(** *** Computations that only let the state grow *)

Lemma le_state_refl (s : State) : le_state s s.
Proof.
  unfold le_state. split; [intros; lia|]. split; [intros; lia|].
  split; [reflexivity|]. split; reflexivity.
Qed.

Lemma le_state_same (s s' : State) :
  counter s = counter s' -> Expanded s = Expanded s' -> le_state s s'.
Proof.
  intros Hc He. unfold le_state. rewrite <- Hc, <- He.
  split; [intros; lia|]. split; [intros; lia|].
  split; [reflexivity|]. split; reflexivity.
Qed.

Lemma le_state_trans (s1 s2 s3 : State) :
  le_state s1 s2 -> le_state s2 s3 -> le_state s1 s3.
Proof.
  intros (A1 & B1 & C1 & D1 & E1) (A2 & B2 & C2 & D2 & E2).
  split; [|split; [|split; [|split]]].
  - intros n. specialize (A1 n). specialize (A2 n). lia.
  - intros a. specialize (B1 a). specialize (B2 a). lia.
  - etransitivity; eassumption.
  - etransitivity; eassumption.
  - etransitivity; eassumption.
Qed.

Lemma mono_ret {A} (a : A) : mono (G:=G) (ret a).
Proof. intros s. apply le_state_refl. Qed.

Lemma mono_panic {A} : mono (G:=G) (A:=A) panic.
Proof. intros s. exact I. Qed.

Lemma mono_bind {A B} (m : M A) (k : A -> M B) :
  mono m -> (forall a, mono (k a)) -> mono (bind m k).
Proof.
  intros Hm Hk s. apply holds_bind. eapply holds_mono; [apply Hm|].
  intros a s' H. cbn beta. eapply holds_mono; [apply Hk|].
  intros b s'' H'. cbn beta in *. eapply le_state_trans; eassumption.
Qed.

Lemma mono_draw {A} (f : G -> A * G) : mono (draw f).
Proof. intros s. apply holds_draw. intros a o _. apply le_state_same; reflexivity. Qed.

Lemma mono_memoStruct (addr : nat) (x : Expr) : mono (G:=G) (memoStruct addr x).
Proof.
  intros s. unfold memoStruct. destruct (StructMem (counter s) !! addr) eqn:E; cbn.
  - apply le_state_refl.
  - unfold le_state; cbn.
    split; [intros; lia|split; [intros; lia|split; [|split; reflexivity]]].
    apply insert_subseteq. exact E.
Qed.
(** A body that is undefined on every memory makes every loop that reaches
    it undefined. *)
Lemma exec_for_each_stuck {X} (body : X -> prog V unit) l x m :
  x ∈ l ->
  (forall m1, exists e, exec (body x) m1 = Undefined e) ->
  exists e, exec (for_each l body) m = Undefined e.
Proof.
  intros Hx Hstuck. revert m. induction l as [|y l IH]; intros m.
  - by apply elem_of_nil in Hx.
  - rewrite exec_for_each_cons.
    destruct (exec (body y) m) as [[[] m']|e] eqn:E; [|by eexists].
    apply elem_of_cons in Hx as [->|Hx].
    + destruct (Hstuck m) as [e He]. congruence.
    + by apply IH.
Qed.

End ExecFacts.

Lemma allocated_spec {V} (m : gmap Z V) p n :
  allocated m p n <-> forall k, 0 <= k < n -> is_Some (m !! (p + k)).
Proof.
  unfold allocated, allocatedb. rewrite forallb_forall. split.
  - intros H k Hk. specialize (H k).
    destruct (m !! (p + k)); [by eexists|].
    discriminate H. apply list_elem_of_In, elem_of_seqZ. lia.
  - intros H k Hk. apply list_elem_of_In, elem_of_seqZ in Hk.
    destruct (H k) as [v ->]; [lia | reflexivity].
Qed.

Lemma disjoint_spec p q n : disjoint p q n <-> p + n <= q \/ q + n <= p.
Proof. unfold disjoint, disjointb. rewrite orb_true_iff, !Z.leb_le. reflexivity. Qed.

(** ** Loops of independent iterations

    Iteration [x] writes the addresses [W x]; the write sets of distinct
    iterations are disjoint, and an iteration started in a memory that
    differs from the initial one only on addresses written by the others
    stores [post a] at each address [a] it writes.  Then the loop, run in
    the order of any duplicate-free schedule, stores [post a] at every written
    address and leaves the rest of the memory alone. *)

Section IndependentLoop.
Context {V X : Type}.
Variable body : X -> prog V unit.
Variable m : gmap Z V.
Variable W : X -> Z -> Prop.
Variable post : Z -> option V.
Lemma independent_loop_from (done rest : list X) (m1 : gmap Z V) :
  NoDup (done ++ rest) ->
  writes_disjoint W (done ++ rest) ->
  iteration_ok body m W post (done ++ rest) ->
  (forall x a, x ∈ done -> W x a -> m1 !! a = post a) ->
  (forall a, (forall x, x ∈ done -> ~ W x a) -> m1 !! a = m !! a) ->
  exists m', exec (for_each rest body) m1 = Ok (tt, m')
    /\ (forall x a, x ∈ done ++ rest -> W x a -> m' !! a = post a)
    /\ (forall a, (forall x, x ∈ done ++ rest -> ~ W x a) -> m' !! a = m !! a).
Proof.
  revert done m1. induction rest as [|x rest IH]; intros done m1 Hnd Hdisj Hok Hw Hu.
  - rewrite app_nil_r in *. exists m1. by rewrite exec_for_each_nil.
  - assert (x ∉ done) as Hx.
    { apply NoDup_app in Hnd as (_ & Hnd & _). intros Hin.
      apply (Hnd x Hin). by left. }
    assert (x ∈ done ++ x :: rest) as Hxl by (apply elem_of_app; right; by left).
    destruct (Hok x m1 Hxl) as (m2 & Hex & Hset & Hkeep).
    { intros a Ha. apply Hu. intros y Hy. apply Ha.
      - apply elem_of_app. by left.
      - intros ->. contradiction. }
    rewrite exec_for_each_cons, Hex.
    replace (done ++ x :: rest) with ((done ++ [x]) ++ rest) in *
      by (by rewrite <- app_assoc).
    apply IH; try assumption.
    + intros y a Hy Hwy. apply elem_of_app in Hy as [Hy|Hy].
      * rewrite Hkeep; [by eapply Hw|].
        intros Hwx. assert (x = y) as ->; [|contradiction].
        eapply Hdisj; eauto. apply elem_of_app; left. apply elem_of_app. by left.
      * apply list_elem_of_singleton in Hy as ->. by apply Hset.
    + intros a Ha. rewrite Hkeep.
      * apply Hu. intros y Hy. apply Ha. apply elem_of_app. by left.
      * apply Ha. apply elem_of_app. right. by left.
Qed.

Lemma independent_loop (l : list X) :
  NoDup l -> writes_disjoint W l -> iteration_ok body m W post l ->
  exists m', exec (for_each l body) m = Ok (tt, m')
    /\ (forall x a, x ∈ l -> W x a -> m' !! a = post a)
    /\ (forall a, (forall x, x ∈ l -> ~ W x a) -> m' !! a = m !! a).
Proof.
  intros Hnd Hdisj Hok.
  apply (independent_loop_from [] l m); try assumption.
  - intros x a Hx. by apply elem_of_nil in Hx.
  - reflexivity.
Qed.

End IndependentLoop.

(** ** Iteration spaces *)

Lemma loop_values_elem fuel i ub step x :
  0 < step -> ub - i <= Z.of_nat fuel * step ->
  x ∈ loop_values fuel i ub step <->
  i <= x < ub /\ (x - i) mod step = 0.
Proof.
  intros Hs. revert i. induction fuel as [|fuel IH]; intros i Hf; simpl.
  - rewrite elem_of_nil. split; [tauto | lia].
  - destruct (i <? ub) eqn:E.
    + apply Z.ltb_lt in E. rewrite elem_of_cons, IH by lia. split.
      * intros [->|[H1 H2]].
        -- rewrite Z.sub_diag, Z.mod_0_l by lia. lia.
        -- split; [lia|]. replace (x - i) with (x - (i + step) + 1 * step) by lia.
           by rewrite Z.mod_add by lia.
      * intros [H1 H2]. destruct (decide (x = i)) as [->|Hne]; [by left|right].
        assert ((x - (i + step)) mod step = 0) as H3.
        { replace (x - (i + step)) with (x - i + (-1) * step) by lia.
          by rewrite Z.mod_add by lia. }
        split; [|done]. apply Z.mod_divide in H2 as [c Hc]; [|lia].
        assert (1 <= c) by nia. nia.
    + apply Z.ltb_ge in E. rewrite elem_of_nil. split; [tauto | lia].
Qed.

- About this exercise
Each line from the one containing "Lemma loop_values_elem fuel" through the final line of the listing above should be returned exactly; return nothing else.

- Completed exercise
Lemma loop_values_elem fuel i ub step x :
  0 < step -> ub - i <= Z.of_nat fuel * step ->
  x ∈ loop_values fuel i ub step <->
  i <= x < ub /\ (x - i) mod step = 0.
Proof.
  intros Hs. revert i. induction fuel as [|fuel IH]; intros i Hf; simpl.
  - rewrite elem_of_nil. split; [tauto | lia].
  - destruct (i <? ub) eqn:E.
    + apply Z.ltb_lt in E. rewrite elem_of_cons, IH by lia. split.
      * intros [->|[H1 H2]].
        -- rewrite Z.sub_diag, Z.mod_0_l by lia. lia.
        -- split; [lia|]. replace (x - i) with (x - (i + step) + 1 * step) by lia.
           by rewrite Z.mod_add by lia.
      * intros [H1 H2]. destruct (decide (x = i)) as [->|Hne]; [by left|right].
        assert ((x - (i + step)) mod step = 0) as H3.
        { replace (x - (i + step)) with (x - i + (-1) * step) by lia.
          by rewrite Z.mod_add by lia. }
        split; [|done]. apply Z.mod_divide in H2 as [c Hc]; [|lia].
        assert (1 <= c) by nia. nia.
    + apply Z.ltb_ge in E. rewrite elem_of_nil. split; [tauto | lia].
Qed.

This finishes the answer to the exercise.